Benjamin S Wolf jokeserver at gmail.com
Fri Dec 23 21:49:13 PST 2011


I've gotten some very strange errors while trying to make a composite
grammar, and I think I've figured out why and/or a way around it. I'm
posting this because the error messages were not that helpful on their
own, and I had to fool around for a while with a minimal test case
until I found a way out of the errors.

I have a composite grammar G, which imports two disjoint lexer
grammars A and B, and a parser grammar C (which only requires the
tokens from A). Using antlr3.4 on G with varying subsequent changes
gives one of the following sets of errors, regardless of output option
or language.

1. G has no rules.

2. parser rule ... not allowed in lexer, lexer rule ... not allowed in
parser, etc.

3. java.lang.ClassCastException: org.antlr.runtime.tree.CommonTree
cannot be cast to org.antlr.tool.GrammarAST.

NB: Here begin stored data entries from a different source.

(* ===== verification/WireJson.v ===== *)
(** * Decoding the program's messages from JSON

    [json.Unmarshal] into the program's structs, as a class of decoders with the
    law that a decoder reads back what the other side encoded. *)
From S2P Require Import Prelude GoStrings GoNet GoJson JsonParse ApiTypes Network WireTypes PodTemplates AgentClient Spdk HttpServer SidecarEngine SidecarReplica.
From Stdlib Require Import Ascii.

(** ** encoding/json on structs

    A decoder updates the value it is given and answers the first type error;
    the members after an error are decoded all the same. *)
Definition typeError : error := Errorf "json: cannot unmarshal into Go value" [].
Definition decoder (A : Type) : Type := json → A → A * option error.
Definition field (A : Type) : Type := string * decoder A.

Definition dec_string : decoder string := λ v s,
  match v with JNull => (s, None) | JStr s' => (s', None) | _ => (s, Some typeError) end.
Definition dec_bool : decoder bool := λ v b,
  match v with JNull => (b, None) | JBool b' => (b', None) | _ => (b, Some typeError) end.
Definition dec_int64 : decoder Z := λ v z,
  match v with
  | JNull => (z, None)
  | JNum z' => if in_int64 z' then (z', None) else (z, Some typeError)
  | _ => (z, Some typeError)
  end.
Definition first_error (e1 e2 : option error) : option error :=
  match e1 with Some e => Some e | None => e2 end.
(** Into a nil slice: every element starts from the zero value. *)
Definition dec_slice {B} (zero : B) (dec : decoder B) : decoder (list B) := λ v l,
  match v with
  | JNull => ([], None)
  | JArr vs =>
      foldr (λ v acc, let '(b, e) := dec v zero in (b :: acc.1, first_error e acc.2)) ([], None) vs
  | _ => (l, Some typeError)
  end.
(** A member of a struct. *)
Definition member {A B} (name : string) (get : A → B) (set : B → A → A) (dec : decoder B)
    : field A :=
  (name, λ v a, let '(b, e) := dec v (get a) in (set b a, e)).
(* ===== verification/HttpWire.v ===== *)
(** * The HTTP exchange between the program's clients and its servers

    A server's mux, the bytes of its answers, and the composition of a client
    with the servers it calls: the client's [HttpDo] is carried by a network that
    may lose the request or the response and, once it has arrived, by the server's
    handler; every other call stays a call. *)
From S2P Require Import Prelude GoStrings GoJson JsonParse ApiTypes WireTypes Client AgentClient HttpServer WireJson.

(** ** The server's side *)
Record HttpRequest := mkHttpRequest {
  hq_Method : string; hq_Path : string; hq_Body : string }.
(** The method, and what [json.NewDecoder(r.Body).Decode(&req)] makes of the
    body. *)
Definition posted `{FromJson A} (r : HttpRequest) : Request A :=
  mkRequest (hq_Method r) (decode_from decode (hq_Body r) zero).
Definition request_map {A B} (f : A → B) (r : Request A) : Request B :=
  mkRequest (rq_Method r) (match rq_Body r with Ok a => Ok (f a) | Err e => Err e end).

(** A handler answers, or panics: then the connection is cut. *)
Definition HandlerFunc (S : sig) : Type := HttpRequest → prog S (option Response).
(** [http.ServeMux] with patterns that are whole paths; the path of a request is
    clean, as the clients' are.  Handlers may answer more than a response. *)
Definition mux {S A} (other : Response → A) (patterns : list (string * (HttpRequest → prog S A)))
    (r : HttpRequest) : prog S A :=
  match list_find (λ x, x.1 = hq_Path r) patterns with
  | Some (_, x) => x.2 r
  | None => Ret (other (mkHttp 404 (Text "404 page not found")))
  end.
Definition ServeMux {S} : list (string * HandlerFunc S) → HandlerFunc S := mux Some.

(** ** The bytes of an answer *)
Section wire.
(** The text of an error. *)
Variable render : error → string.

Definition body_text (b : http_body) : string :=
  match b with
  | NoBody => ""
  | Text s => s +:+ String newline ""
  | Raw s => s
  | ErrorText prefix err => prefix +:+ render err +:+ String newline ""
  | Encoded v => encoded_text v
  end.
Definition decode_wanted (w : want) (text : string) : result (decoded w) :=
  match w return result (decoded w) with
  | WantNothing => Ok tt
  | WantStatus => decode_from decode text zero
  | WantSnapshot => decode_from decode text zero
  | WantCreateReplica => decode_from decode text zero
  | WantGetReplica => decode_from decode text zero
  end.
Definition connectionCut : error := Errorf "EOF" [].
Definition received (w : want) (o : option Response) : result (http_response w) :=
  match o with
  | None => Err connectionCut
  | Some resp =>
      let text := body_text (rp_Body resp) in
      Ok (mkResponse (rp_StatusCode resp) text (decode_wanted w text))
  end.

(** ** Delivery

    The network between a client and a server.  A request may not reach the
    server (no route, connection refused, the client's time-out before it is
    sent whole); a request that has reached it is handled to the end, but the
    response may be lost (a broken connection, the client's time-out, the
    server's [WriteTimeout]) or break off within the body.  A response that
    breaks off after the last byte its reader asks for counts as [Arrived].
    [http.Transport] does not send a POST twice once the server may have seen
    it. *)
Inductive arrival := Arrived | CutShort (n : nat) (err : error) | Lost (err : error).
Inductive net_call := Dispatch (url : string) | Deliver (url : string).
Definition net : sig := Sig net_call (λ c,
  match c with Dispatch _ => result unit | Deliver _ => arrival end).

(** What [client.Do] and the reading of the body make of a response of which
    this much arrives. *)
Definition cut_decoded (w : want) (err : error) : result (decoded w) :=
  match w return result (decoded w) with WantNothing => Ok tt | _ => Err err end.
Definition delivered (w : want) (o : option Response) (back : arrival) : result (http_response w) :=
  match back with
  | Arrived => received w o
  | Lost err => Err err
  | CutShort n err =>
      match o with
      | None => Err connectionCut
      | Some resp => Ok (mkResponse (rp_StatusCode resp)
          (String.substring 0 n (body_text (rp_Body resp))) (cut_decoded w err))
      end
  end.

(** ** The composition

    The calls are the client's and, beside them, the network's and the
    server's. *)
Context {T : sig}.
Definition remote : sig := both ctl (both net T).
Definition net_event (e : event net) : event remote := right_event (left_event e).
Definition served_event (e : event T) : event remote := right_event (right_event e).

(** The server at a URL, and the path it is asked for. *)
Context (locate : string → option (string * HandlerFunc T)).
Definition wire (c : ctl_call) : prog remote (ctl_reply c) :=
  match c return prog remote (ctl_reply c) with
  | HttpDo w method url body =>
      match locate url with
      | Some (path, server) =>
          d ← on_right (on_left (ask (S:=net) (Dispatch url)));
          match d with
          | Err err => Ret (Err err)
          | Ok _ =>
              o ← on_right (on_right (server (mkHttpRequest method path body)));
              back ← on_right (on_left (ask (S:=net) (Deliver url)));
              Ret (delivered w o back)
          end
      | None => ask (S:=remote) (inl (HttpDo w method url body))
      end
  | c => ask (S:=remote) (inl c)
  end.

(** A request that did not reach the server. *)
Definition unreached {A} (wrap : error → error) (url : string) (tr : list (event remote))
    (r : result A) : Prop :=
  ∃ err, tr = [net_event (ev (S:=net) (Dispatch url) (Err err))] ∧ r = Err (wrap err).
(** A request that the server handled, once, by [answer], and how the response
    fared. *)
Definition handled {B} (url : string) (answer : prog T B) (tr : list (event remote))
    (o : B) (back : arrival) : Prop :=
  ∃ ttr, tr = net_event (ev (S:=net) (Dispatch url) (Ok tt)) :: (served_event <$> ttr)
                ++ [net_event (ev (S:=net) (Deliver url) back)] ∧
    exec answer ttr o.
Definition carriage (w : want) (url : string) (answer : prog T (option Response))
    (tr : list (event remote)) (r : result (http_response w)) : Prop :=
  unreached id url tr r ∨
  ∃ o back, handled url answer tr o back ∧ r = delivered w o back.

Lemma wire_carriage w method url body path server tr r :
  locate url = Some (path, server) →
  exec (wire (HttpDo w method url body)) tr r →
  carriage w url (server (mkHttpRequest method path body)) tr r.
Proof.
  intros Hl Hex. cbn [wire] in Hex. rw Hl in Hex.
  destruct Hex as (d & tr1 & -> & Hex). destruct d as [[]|err].
  - right. cbn beta iota in Hex. cbn [on_left on_right ask mbind prog_bind] in Hex.
    apply exec_bind in Hex as (tr2 & tr3 & o & -> & Hex & Hback).
    destruct Hback as (back & tr4 & -> & [-> ->]).
    apply exec_on_right in Hex as (tr5 & -> & Hex). apply exec_on_right in Hex as (ttr & -> & Hex).
    exists o, back. split; [|done]. exists ttr. split; [|done]. unfold served_event.
    by rw -list_fmap_compose.
  - left. destruct Hex as [-> ->]. by exists err.
Qed.

(** A request that could not be built. *)
Definition unsent {A} (wrap : error → error) (method url : string)
    (tr : list (event remote)) (r : result A) : Prop :=
  ∃ e, tr = [left_event (ev (S:=ctl) (HttpNewRequest method url) (Err e))] ∧ r = Err (wrap e).
Definition built (method url : string) : event remote :=
  left_event (ev (S:=ctl) (HttpNewRequest method url) (Ok tt)).
(** A client that stops when the request cannot be built, and else goes on with
    the response. *)
Lemma exchange_inv {A} (w : want) (method url body path : string) server
    (f : result unit → M (result A)) (k : result (http_response w) → M (result A))
    (wrap : error → error) (next : result (http_response w) → result A) tr r :
  locate url = Some (path, server) →
  (∀ e, f (Err e) = Ret (Err (wrap e))) →
  f (Ok tt) = httpDo w method url body ≫= k → (∀ resp, k resp = Ret (next resp)) →
  exec (interp (S:=ctl) (T:=remote) wire (newRequest method url ≫= f)) tr r →
  unsent wrap method url tr r ∨
  ∃ ntr resp, tr = built method url :: ntr ∧
    carriage w url (server (mkHttpRequest method path body)) ntr resp ∧ r = next resp.
Proof.
  intros Hl Herr Hok Hk (q & tr' & -> & Hex). destruct q as [[]|e].
  - right. cbn [mbind prog_bind newRequest ask interp] in Hex. rw Hok in Hex.
    cbn [mbind prog_bind httpDo ask interp] in Hex.
    apply exec_bind in Hex as (tr1 & tr2 & resp & -> & Hex & H2).
    rw Hk in H2. destruct H2 as [-> ->]. rw app_nil_r. exists tr1, resp.
    split_and!; [done|by eapply wire_carriage|done].
  - left. exists e. cbn [mbind prog_bind newRequest ask interp] in Hex. rw Herr in Hex. by destruct Hex as [-> ->].
Qed.
End wire.
Arguments remote T : clear implicits.

(** One server, below a base URL. *)
Definition serves {T} (base : string) (server : HandlerFunc T) (url : string)
    : option (string * HandlerFunc T) :=
  (λ path, (path, server)) <$> strip_prefix base url.
Lemma serves_below {T} base (server : HandlerFunc T) path :
  serves base server (base +:+ path) = Some (path, server).
Proof. unfold serves. by rw strip_prefix_app. Qed.
(** A network that delivers. *)
Definition net_ok (c : call net) : reply net c :=
  match c return reply net c with Dispatch _ => Ok tt | Deliver _ => Arrived end.

(** A controller whose requests can be built, and nothing else. *)
Definition ctl_answer (c : ctl_call) : ctl_reply c :=
  match c return ctl_reply c with
  | HttpNewRequest _ _ => Ok tt
  | TimeNow => 0%Z
  | Get _ _ | List _ _ _ | Create _ _ | Update _ _ | StatusUpdate _ _ | Delete _ _
  | AgentFactory _ | AgentCreateReplica _ _ | AgentDeleteReplica _ _ | AgentGetReplica _ _
  | AgentDeleteSnapshot _ _ | StatusClientGet _ _ | HttpDo _ _ _ _ => Err (Errorf "not served" [])
  end.
Definition createReplicaHandler : HandlerFunc S := λ r,
  match decode_post NoBody "" (posted r) with
  | inl resp => Ret (Some resp)
  | inr req => resp ← rs_CreateReplica server req; Ret (answer_json resp)
  end.
Definition deleteReplicaHandler : HandlerFunc S := λ r,
  match decode_post NoBody "" (posted r) with
  | inl resp => Ret (Some resp)
  | inr req => resp ← rs_DeleteReplica server req; Ret (answer_empty resp)
  end.
Definition deleteSnapshotHandler : HandlerFunc S := λ r,
  match decode_post NoBody "" (posted r) with
  | inl resp => Ret (Some resp)
  | inr req => resp ← rs_DeleteSnapshot server req; Ret (answer_empty resp)
  end.
Definition getReplicaHandler : HandlerFunc S := λ r,
  match decode_post NoBody "" (posted r) with
  | inl resp => Ret (Some resp)
  | inr req => resp ← rs_GetReplica server req; Ret (answer_json resp)
  end.

Definition handler_patterns : list (string * HandlerFunc S) :=
  [("/healthz", λ _, Ret (Some (mkHttp 200 NoBody)));
   ("/replicas/create", createReplicaHandler);
   ("/replicas/delete", deleteReplicaHandler);
   ("/replicas/get", getReplicaHandler);
   ("/snapshots/delete", deleteSnapshotHandler)].
Definition handler : HandlerFunc S := ServeMux handler_patterns.
End handler.

(** ** Start-up *)

(** server_linux.go, and server_stub.go on other systems *)
Definition newReplicaServer (PQ : string → result Z) (linux : bool) : result (replicaServer os) :=
  if linux then Ok (agent_server PQ defaultServer)
  else Err (Errorf "node-agent is only supported on Linux" []).

(** What [http.Server] is given; the durations are in seconds. *)
Record HttpServerConfig (S : sig) := mkHttpServer {
  hs_Addr : string; hs_Handler : HandlerFunc S; hs_ReadHeaderTimeout : Z; hs_ReadTimeout : Z;
  hs_WriteTimeout : Z; hs_IdleTimeout : Z }.
Arguments mkHttpServer {S}.
Arguments hs_Addr {S}.
Arguments hs_Handler {S}.

(** The server that [main] runs, or the fatal error. *)
Definition node_agent_main `{Environ} (PQ : string → result Z) (linux : bool)
    : result (HttpServerConfig os) :=
  let addr := Getenv "KDFS_NODE_AGENT_ADDR" in
  let addr := if bool_decide (addr = "") then ":9808" else addr in
  match newReplicaServer PQ linux with
  | Err err => Err err
  | Ok server => Ok (mkHttpServer addr (handler server) 5 10 10 30)
  end.

(** ** Lemmas *)
Lemma utf8_ok_ascii s : all_bytes (λ c, bN c <? 128)%N s = true → utf8_ok s = true.
Proof.
  induction s as [|c s IH]; [done|]. cbn. destruct (bN c <? 128)%N; [apply IH|done].
Qed.
Lemma utf8_ok_ascii_app pre s :
  all_bytes (λ c, bN c <? 128)%N pre = true → all_bytes (λ c, bN c <? 128)%N s = true →
  utf8_ok (pre +:+ s) = true.
Proof. intros Hp Hs. apply utf8_ok_ascii. by rw all_bytes_app Hp Hs. Qed.
Lemma num_char_ascii s : all_bytes num_char s = true → all_bytes (λ c, bN c <? 128)%N s = true.
Proof.
  induction s as [|c s IH]; [done|]. cbn. intros [Hc Hs]%andb_prop. rw (IH Hs) andb_true_r.
  clear -Hc. by destruct c as [[] [] [] [] [] [] [] []].
Qed.

(** A POST of an encoded request reaches the server with that request. *)
Lemma decode_posted `{Codec A} (v : json) notAllowed prefix path (a : A) :
  codec_ok a = true → v = encode a →
  decode_post notAllowed prefix (posted (mkHttpRequest "POST" path (Marshal v))) = inr a.
Proof.
  intros Ha ->. apply decode_post_inr. split; [done|]. cbn. by apply decode_from_encode.
Qed.

(** The error a client reports when the server's operation failed. *)
Definition remoteError (render : error → string) (path : string) (e : error) : error :=
  Errorf "request %s failed with status %d: %s"
    [path; "500"; TrimSpace (body_text render (ErrorText "" e))].
(** The client did what the server does.  Either the request could not be built,
    or it did not reach the server: then nothing is done and the client reports
    the error.  Or the server ran the operation, once: then the client returns
    the operation's result, an error as its text, if the response arrives; an
    error if it is lost; and if it breaks off, a success only if the operation
    had that result. *)
Definition performError (path : string) : error → error :=
  Wrapf "perform request for %s: %w" [path].
Definition carried_out {A} (render : error → string) (base : string)
    (server : HandlerFunc os) (path : string) (client : M (result A)) (op : OS (result A)) : Prop :=
  let url := base +:+ path in
  ∀ tr r,
  exec (interp (S:=ctl) (T:=remote os) (wire render (serves base server)) client) tr r →
  unsent (Wrapf "build request for %s: %w" [path]) "POST" url tr r ∨
  ∃ ntr, tr = built "POST" url :: ntr ∧
    (unreached (performError path) url ntr r ∨
     ∃ r' back, handled url op ntr r' back ∧
       match back with
       | Arrived => r = match r' with Ok a => Ok a | Err e => Err (remoteError render path e) end
       | Lost e => r = Err (performError path e)
       | CutShort _ _ => ∀ a, r = Ok a → r' = Ok a
       end).

Section served.
Context (render : error → string) (base : string) (server : replicaServer os).

(** What the client makes of a response. *)
Definition client_result (w : want) (path : string) (r : result (http_response w))
    : result (decoded w) :=
  match r with
  | Err e => Err (performError path e)
  | Ok resp =>
      if (hr_StatusCode resp <? 200)%Z || (hr_StatusCode resp >=? 300)%Z then
        Err (Errorf "request %s failed with status %d: %s"
               [path; Itoa (hr_StatusCode resp); TrimSpace (hr_Body resp)])
      else decode_body w path resp
  end.
Lemma carried_out_doJSON (w : want) (path : string) (body : json) (op : OS (result (decoded w)))
    (answer : result (decoded w) → option Response) :
  handler server (mkHttpRequest "POST" path (Marshal body)) = (op ≫= λ r, Ret (answer r)) →
  wp op (λ _ r, client_result w path (received render w (answer r)) =
      match r with Ok a => Ok a | Err e => Err (remoteError render path e) end) →
  (∀ r n e a, client_result w path (delivered render w (answer r) (CutShort n e)) = Ok a → r = Ok a) →
  carried_out render base (handler server) path (doJSON base path body w) op.
Proof.
  intros Hserve Hop Hcut. unfold carried_out. set (url := base +:+ path).
  intros tr r Hex.
  eapply (exchange_inv render _ w "POST" url (Marshal body) path (handler server)) in Hex;
    [|apply serves_below|intros e; reflexivity|reflexivity|];
    [|intros resp; instantiate (1 := client_result w path); destruct resp as [resp|e]; [|done];
      unfold client_result; by destruct (_ || _)].
  destruct Hex as [Hex|(ntr & resp & -> & Hc & ->)]; [by left|right]. exists ntr. split; [done|].
  destruct Hc as [(e & -> & ->)|(o & back & (otr & -> & Hs) & ->)]; [left; by exists e|right].
  rw Hserve in Hs. apply exec_bind in Hs as (otr1 & otr2 & r' & -> & Hex & [-> ->]).
  exists r', back. rw app_nil_r. split; [by exists otr1|].
  destruct back as [|n e|e]; [exact (exec_wp _ _ _ _ Hex Hop)|by apply Hcut|done].
Qed.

The short answer (before I go into details below) is that a) G needs a
parser rule, not just lexer rules, and b) G should only import one
lexer grammar, and the others should be imported by that one.
Strangely, b) does not apply to parser grammars, as I added a second
parser grammar D (dependent on both A and B) to test, and G is fine*
either way.

The long story: When I encountered (1), I added a dummy lexer rule
"COMMA : ',' ;". This cured G's lack of rules but now antlr3.4 was
giving me (2), where it seemed that antlr3 thought I was putting all
of A's lexer rules in C and all of C's parser rules in A (and B,
etc.). Since I had no rules dependent on B, I removed it from being
imported. With G importing only A and C, I was now getting (3). I
added the rule "comma : COMMA ;" to G and now antlr3 completed
successfully (and still did when I folded these two rules together
into "comma : ',' ;"). So I added B back to the import list from G,
and it gave me (2) again. But removing B from G's import list and
making A import it made it work fine.

So antlr3 successfully produces a recognizer for G when G imports A,
C, and D, where A imports B, or when G imports B, C, and D, and B
imports A**.

I am not sure of the root reason behind the inability of the top level
of a composite grammar to import two lexer grammars (whether a design
decision or bug, eg.) as none of the documentation I could find on
composite grammars indicates either that this is the case or should be
otherwise. I would have liked a better error message in place of (2),
at least for the case where G had a lexer rule but not a parser rule,
because it would have saved a little bit of stumbling around.

*By "fine" I mean antlr3 finishes successfully. But if G doesn't
import B, then the generated lexer can't produce tokens defined in B
and so the rules in D can't be reached.

**Unless you're like me, and have an unfortunately large lexer grammar
B, which causes antlr3 to run out of stack space if G imports A
imports B but not if G imports B imports A.